[Collected data entries]
▬▬▬▬▬▬

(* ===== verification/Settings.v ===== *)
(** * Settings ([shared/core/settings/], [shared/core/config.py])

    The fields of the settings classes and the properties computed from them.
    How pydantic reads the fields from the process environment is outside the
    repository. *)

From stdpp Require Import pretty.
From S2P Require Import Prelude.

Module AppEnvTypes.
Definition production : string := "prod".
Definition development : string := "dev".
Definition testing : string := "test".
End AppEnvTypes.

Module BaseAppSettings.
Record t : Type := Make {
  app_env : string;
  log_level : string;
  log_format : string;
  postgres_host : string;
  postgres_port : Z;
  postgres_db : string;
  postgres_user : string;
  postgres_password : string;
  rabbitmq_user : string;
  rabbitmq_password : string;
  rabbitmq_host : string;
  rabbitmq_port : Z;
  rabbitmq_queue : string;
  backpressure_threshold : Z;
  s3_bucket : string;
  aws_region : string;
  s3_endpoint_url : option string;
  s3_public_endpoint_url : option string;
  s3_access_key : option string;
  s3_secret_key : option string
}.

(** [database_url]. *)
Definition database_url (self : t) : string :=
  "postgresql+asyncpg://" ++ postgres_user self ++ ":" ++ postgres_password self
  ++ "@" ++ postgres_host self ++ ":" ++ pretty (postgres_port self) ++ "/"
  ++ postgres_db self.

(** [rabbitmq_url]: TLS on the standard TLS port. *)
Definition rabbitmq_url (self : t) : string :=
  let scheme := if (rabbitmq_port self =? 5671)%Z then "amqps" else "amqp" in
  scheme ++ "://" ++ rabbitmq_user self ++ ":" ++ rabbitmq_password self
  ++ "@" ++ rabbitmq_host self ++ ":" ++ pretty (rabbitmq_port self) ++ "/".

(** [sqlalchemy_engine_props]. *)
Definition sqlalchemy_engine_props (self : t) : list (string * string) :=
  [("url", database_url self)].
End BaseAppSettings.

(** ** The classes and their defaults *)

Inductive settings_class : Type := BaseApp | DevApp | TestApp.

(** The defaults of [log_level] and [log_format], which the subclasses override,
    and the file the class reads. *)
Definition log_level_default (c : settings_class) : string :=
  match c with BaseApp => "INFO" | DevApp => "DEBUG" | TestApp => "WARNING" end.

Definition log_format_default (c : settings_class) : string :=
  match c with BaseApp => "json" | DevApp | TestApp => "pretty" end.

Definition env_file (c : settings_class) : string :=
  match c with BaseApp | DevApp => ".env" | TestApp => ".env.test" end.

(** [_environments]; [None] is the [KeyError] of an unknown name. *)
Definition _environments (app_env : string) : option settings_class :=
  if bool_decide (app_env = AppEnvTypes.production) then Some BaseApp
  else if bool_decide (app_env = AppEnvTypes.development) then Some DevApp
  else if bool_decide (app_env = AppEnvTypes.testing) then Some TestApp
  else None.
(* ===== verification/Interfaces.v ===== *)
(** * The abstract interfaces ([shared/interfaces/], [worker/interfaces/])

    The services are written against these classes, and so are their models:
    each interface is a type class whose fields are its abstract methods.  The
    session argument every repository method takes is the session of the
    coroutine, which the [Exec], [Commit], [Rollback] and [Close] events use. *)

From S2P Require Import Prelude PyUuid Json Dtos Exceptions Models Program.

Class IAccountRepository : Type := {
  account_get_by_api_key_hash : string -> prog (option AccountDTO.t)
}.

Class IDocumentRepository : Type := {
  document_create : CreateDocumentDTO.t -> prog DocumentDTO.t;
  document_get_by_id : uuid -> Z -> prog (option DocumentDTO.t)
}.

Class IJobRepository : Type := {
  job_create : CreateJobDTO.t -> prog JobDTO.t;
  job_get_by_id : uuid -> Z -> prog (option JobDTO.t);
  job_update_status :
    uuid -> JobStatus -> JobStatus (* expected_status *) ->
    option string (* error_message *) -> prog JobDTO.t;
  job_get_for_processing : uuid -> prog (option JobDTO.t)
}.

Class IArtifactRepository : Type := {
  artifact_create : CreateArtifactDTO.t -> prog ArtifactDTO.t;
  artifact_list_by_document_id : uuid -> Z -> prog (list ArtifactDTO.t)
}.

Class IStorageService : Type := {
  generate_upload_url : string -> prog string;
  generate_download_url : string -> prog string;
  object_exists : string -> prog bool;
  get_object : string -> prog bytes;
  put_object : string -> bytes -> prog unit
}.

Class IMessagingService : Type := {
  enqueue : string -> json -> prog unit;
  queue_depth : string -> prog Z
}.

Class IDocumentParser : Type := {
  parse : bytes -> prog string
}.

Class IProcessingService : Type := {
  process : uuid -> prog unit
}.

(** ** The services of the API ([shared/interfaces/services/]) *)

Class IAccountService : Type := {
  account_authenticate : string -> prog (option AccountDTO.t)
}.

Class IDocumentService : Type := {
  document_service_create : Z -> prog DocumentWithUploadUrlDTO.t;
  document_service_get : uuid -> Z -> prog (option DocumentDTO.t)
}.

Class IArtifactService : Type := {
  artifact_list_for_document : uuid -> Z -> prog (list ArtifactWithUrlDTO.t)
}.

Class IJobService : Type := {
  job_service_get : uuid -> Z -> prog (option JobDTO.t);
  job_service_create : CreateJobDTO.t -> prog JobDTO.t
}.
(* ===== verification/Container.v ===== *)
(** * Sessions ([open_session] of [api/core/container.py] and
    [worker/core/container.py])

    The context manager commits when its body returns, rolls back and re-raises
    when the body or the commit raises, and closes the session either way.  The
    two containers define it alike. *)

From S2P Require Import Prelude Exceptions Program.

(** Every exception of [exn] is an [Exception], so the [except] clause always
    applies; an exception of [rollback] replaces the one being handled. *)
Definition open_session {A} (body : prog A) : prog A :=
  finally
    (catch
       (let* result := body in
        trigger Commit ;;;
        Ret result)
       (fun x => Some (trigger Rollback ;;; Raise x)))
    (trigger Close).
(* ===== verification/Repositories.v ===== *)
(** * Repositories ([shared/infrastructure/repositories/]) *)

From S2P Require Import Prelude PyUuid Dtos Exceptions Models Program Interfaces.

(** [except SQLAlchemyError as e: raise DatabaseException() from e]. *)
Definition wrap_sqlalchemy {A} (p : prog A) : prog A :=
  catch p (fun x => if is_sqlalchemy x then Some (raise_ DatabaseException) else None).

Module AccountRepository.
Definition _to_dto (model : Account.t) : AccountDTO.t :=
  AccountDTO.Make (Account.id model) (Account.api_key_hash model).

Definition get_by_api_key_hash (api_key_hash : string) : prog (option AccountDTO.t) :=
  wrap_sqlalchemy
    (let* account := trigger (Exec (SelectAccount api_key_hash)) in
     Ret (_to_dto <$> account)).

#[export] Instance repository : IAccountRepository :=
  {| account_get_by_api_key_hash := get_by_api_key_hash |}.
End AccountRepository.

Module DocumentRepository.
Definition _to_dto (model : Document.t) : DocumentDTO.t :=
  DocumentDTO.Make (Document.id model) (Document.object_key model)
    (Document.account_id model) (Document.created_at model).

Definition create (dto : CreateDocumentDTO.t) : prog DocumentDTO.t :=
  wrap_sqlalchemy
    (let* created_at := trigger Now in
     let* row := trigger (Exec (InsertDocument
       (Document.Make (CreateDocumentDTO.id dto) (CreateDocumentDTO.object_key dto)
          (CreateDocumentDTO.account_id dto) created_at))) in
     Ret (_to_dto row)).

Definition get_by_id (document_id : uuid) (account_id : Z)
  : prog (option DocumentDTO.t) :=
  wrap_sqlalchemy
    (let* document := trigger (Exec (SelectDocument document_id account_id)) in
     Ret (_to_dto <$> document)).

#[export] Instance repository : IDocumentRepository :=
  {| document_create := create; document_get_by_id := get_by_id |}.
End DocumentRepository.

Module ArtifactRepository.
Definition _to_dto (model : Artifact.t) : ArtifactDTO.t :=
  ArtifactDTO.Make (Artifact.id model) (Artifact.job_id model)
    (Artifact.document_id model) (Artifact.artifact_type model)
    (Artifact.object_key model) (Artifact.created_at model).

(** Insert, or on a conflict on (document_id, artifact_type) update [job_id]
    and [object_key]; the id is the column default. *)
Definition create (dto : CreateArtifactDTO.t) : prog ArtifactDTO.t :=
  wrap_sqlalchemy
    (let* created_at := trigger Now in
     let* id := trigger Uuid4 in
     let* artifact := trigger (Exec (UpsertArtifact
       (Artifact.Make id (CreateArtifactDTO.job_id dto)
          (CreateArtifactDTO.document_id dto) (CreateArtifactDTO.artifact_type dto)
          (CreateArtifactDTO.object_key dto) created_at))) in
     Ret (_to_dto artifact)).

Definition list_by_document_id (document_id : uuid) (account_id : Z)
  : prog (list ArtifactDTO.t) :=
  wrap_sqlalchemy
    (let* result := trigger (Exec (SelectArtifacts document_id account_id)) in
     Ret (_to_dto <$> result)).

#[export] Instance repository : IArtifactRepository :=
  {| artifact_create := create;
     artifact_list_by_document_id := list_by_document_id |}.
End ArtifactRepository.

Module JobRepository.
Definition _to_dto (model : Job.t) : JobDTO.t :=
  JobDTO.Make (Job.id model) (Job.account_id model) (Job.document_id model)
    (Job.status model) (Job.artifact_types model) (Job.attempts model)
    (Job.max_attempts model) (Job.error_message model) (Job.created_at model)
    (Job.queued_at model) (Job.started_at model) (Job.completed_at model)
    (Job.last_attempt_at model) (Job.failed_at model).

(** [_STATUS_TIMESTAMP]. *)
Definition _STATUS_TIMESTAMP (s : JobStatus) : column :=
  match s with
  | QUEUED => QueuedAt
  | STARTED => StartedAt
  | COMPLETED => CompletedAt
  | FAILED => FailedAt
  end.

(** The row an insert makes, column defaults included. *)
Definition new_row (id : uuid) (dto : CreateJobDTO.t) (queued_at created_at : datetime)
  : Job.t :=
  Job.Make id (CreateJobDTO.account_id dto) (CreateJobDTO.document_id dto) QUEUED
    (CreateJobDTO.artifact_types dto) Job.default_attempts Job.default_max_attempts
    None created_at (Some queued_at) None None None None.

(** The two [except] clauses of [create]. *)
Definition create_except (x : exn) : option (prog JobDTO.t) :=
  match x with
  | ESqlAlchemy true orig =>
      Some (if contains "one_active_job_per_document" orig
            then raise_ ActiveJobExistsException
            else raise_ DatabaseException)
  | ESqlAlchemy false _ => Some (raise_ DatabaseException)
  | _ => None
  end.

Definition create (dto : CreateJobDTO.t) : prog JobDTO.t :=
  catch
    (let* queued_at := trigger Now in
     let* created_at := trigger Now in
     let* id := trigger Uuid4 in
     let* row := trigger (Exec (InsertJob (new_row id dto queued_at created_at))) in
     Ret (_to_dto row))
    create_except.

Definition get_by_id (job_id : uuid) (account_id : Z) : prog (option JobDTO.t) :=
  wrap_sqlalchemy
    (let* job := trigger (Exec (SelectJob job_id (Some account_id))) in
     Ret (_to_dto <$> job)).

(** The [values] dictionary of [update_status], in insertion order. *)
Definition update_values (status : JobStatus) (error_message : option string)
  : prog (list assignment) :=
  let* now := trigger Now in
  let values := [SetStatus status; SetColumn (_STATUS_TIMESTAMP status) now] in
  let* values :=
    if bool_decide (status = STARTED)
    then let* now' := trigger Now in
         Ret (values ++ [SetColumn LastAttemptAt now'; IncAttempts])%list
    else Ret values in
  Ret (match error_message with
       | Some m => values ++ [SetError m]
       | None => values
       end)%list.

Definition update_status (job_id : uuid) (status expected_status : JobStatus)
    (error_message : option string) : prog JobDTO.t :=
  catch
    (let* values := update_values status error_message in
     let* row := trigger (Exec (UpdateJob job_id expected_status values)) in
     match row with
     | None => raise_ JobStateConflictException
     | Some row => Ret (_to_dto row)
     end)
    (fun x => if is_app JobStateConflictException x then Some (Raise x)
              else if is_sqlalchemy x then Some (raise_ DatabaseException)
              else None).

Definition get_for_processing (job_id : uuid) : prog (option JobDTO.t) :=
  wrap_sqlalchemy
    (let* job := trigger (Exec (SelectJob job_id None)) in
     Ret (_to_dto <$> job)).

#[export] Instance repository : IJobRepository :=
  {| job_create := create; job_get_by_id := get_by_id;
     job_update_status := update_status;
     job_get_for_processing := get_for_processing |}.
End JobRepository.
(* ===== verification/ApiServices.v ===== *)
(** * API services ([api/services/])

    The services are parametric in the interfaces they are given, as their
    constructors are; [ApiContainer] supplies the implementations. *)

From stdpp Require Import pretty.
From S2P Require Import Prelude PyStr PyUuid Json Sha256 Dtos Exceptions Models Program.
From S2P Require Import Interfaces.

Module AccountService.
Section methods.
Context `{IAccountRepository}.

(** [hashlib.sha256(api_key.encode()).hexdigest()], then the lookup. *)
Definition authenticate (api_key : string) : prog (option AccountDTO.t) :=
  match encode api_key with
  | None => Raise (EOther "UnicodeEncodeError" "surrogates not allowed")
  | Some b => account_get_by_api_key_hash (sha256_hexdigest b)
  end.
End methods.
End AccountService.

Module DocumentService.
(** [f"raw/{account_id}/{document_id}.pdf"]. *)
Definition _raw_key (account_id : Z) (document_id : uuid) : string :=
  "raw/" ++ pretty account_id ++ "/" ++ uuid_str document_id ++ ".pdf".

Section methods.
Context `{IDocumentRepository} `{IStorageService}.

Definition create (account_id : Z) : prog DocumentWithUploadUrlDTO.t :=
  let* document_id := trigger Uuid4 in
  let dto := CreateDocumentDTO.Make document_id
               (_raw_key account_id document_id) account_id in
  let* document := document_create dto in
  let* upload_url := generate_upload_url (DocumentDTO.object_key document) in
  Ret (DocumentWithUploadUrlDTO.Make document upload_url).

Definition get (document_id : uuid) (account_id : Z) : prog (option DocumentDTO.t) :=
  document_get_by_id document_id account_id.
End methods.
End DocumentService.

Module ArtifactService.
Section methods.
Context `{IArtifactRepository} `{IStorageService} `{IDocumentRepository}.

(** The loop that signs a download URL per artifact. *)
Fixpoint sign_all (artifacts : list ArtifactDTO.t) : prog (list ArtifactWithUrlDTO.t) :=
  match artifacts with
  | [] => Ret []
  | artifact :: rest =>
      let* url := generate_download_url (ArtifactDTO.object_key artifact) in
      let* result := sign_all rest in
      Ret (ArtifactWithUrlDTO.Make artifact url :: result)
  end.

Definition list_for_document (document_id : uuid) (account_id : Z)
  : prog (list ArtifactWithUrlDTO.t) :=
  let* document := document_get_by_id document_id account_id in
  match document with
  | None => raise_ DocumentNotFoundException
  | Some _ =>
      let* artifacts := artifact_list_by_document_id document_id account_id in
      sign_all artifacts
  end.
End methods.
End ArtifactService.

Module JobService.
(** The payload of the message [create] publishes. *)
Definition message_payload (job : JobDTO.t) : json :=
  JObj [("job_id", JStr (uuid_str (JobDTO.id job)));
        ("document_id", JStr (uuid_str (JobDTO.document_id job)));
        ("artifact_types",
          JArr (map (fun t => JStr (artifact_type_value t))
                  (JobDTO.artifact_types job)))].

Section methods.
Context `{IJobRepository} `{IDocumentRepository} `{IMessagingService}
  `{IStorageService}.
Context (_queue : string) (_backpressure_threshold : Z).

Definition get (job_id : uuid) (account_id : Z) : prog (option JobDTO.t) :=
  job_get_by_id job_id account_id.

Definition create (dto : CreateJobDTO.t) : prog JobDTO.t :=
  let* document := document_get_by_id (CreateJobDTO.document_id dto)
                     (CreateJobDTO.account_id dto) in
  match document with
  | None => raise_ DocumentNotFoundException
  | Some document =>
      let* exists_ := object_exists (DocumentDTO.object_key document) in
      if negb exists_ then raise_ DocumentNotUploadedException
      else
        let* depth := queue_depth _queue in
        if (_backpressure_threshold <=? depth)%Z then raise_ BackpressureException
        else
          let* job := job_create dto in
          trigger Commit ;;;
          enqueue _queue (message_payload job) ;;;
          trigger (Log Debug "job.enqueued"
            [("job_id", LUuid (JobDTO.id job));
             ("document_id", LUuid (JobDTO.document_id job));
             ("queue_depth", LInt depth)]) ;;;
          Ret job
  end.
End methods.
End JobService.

▬▬▬▬▬▬

Copy, exactly and only, the lines above that begin with the one containing "s3_access_key : option string;" and finish with the one containing "(* ===== verification/Interfaces.v ===== *)".

  s3_access_key : option string;
  s3_secret_key : option string
}.

(** [database_url]. *)
Definition database_url (self : t) : string :=
  "postgresql+asyncpg://" ++ postgres_user self ++ ":" ++ postgres_password self
  ++ "@" ++ postgres_host self ++ ":" ++ pretty (postgres_port self) ++ "/"
  ++ postgres_db self.

(** [rabbitmq_url]: TLS on the standard TLS port. *)
Definition rabbitmq_url (self : t) : string :=
  let scheme := if (rabbitmq_port self =? 5671)%Z then "amqps" else "amqp" in
  scheme ++ "://" ++ rabbitmq_user self ++ ":" ++ rabbitmq_password self
  ++ "@" ++ rabbitmq_host self ++ ":" ++ pretty (rabbitmq_port self) ++ "/".

(** [sqlalchemy_engine_props]. *)
Definition sqlalchemy_engine_props (self : t) : list (string * string) :=
  [("url", database_url self)].
End BaseAppSettings.

(** ** The classes and their defaults *)

Inductive settings_class : Type := BaseApp | DevApp | TestApp.

(** The defaults of [log_level] and [log_format], which the subclasses override,
    and the file the class reads. *)
Definition log_level_default (c : settings_class) : string :=
  match c with BaseApp => "INFO" | DevApp => "DEBUG" | TestApp => "WARNING" end.

Definition log_format_default (c : settings_class) : string :=
  match c with BaseApp => "json" | DevApp | TestApp => "pretty" end.

Definition env_file (c : settings_class) : string :=
  match c with BaseApp | DevApp => ".env" | TestApp => ".env.test" end.

(** [_environments]; [None] is the [KeyError] of an unknown name. *)
Definition _environments (app_env : string) : option settings_class :=
  if bool_decide (app_env = AppEnvTypes.production) then Some BaseApp
  else if bool_decide (app_env = AppEnvTypes.development) then Some DevApp
  else if bool_decide (app_env = AppEnvTypes.testing) then Some TestApp
  else None.
(* ===== verification/Interfaces.v ===== *)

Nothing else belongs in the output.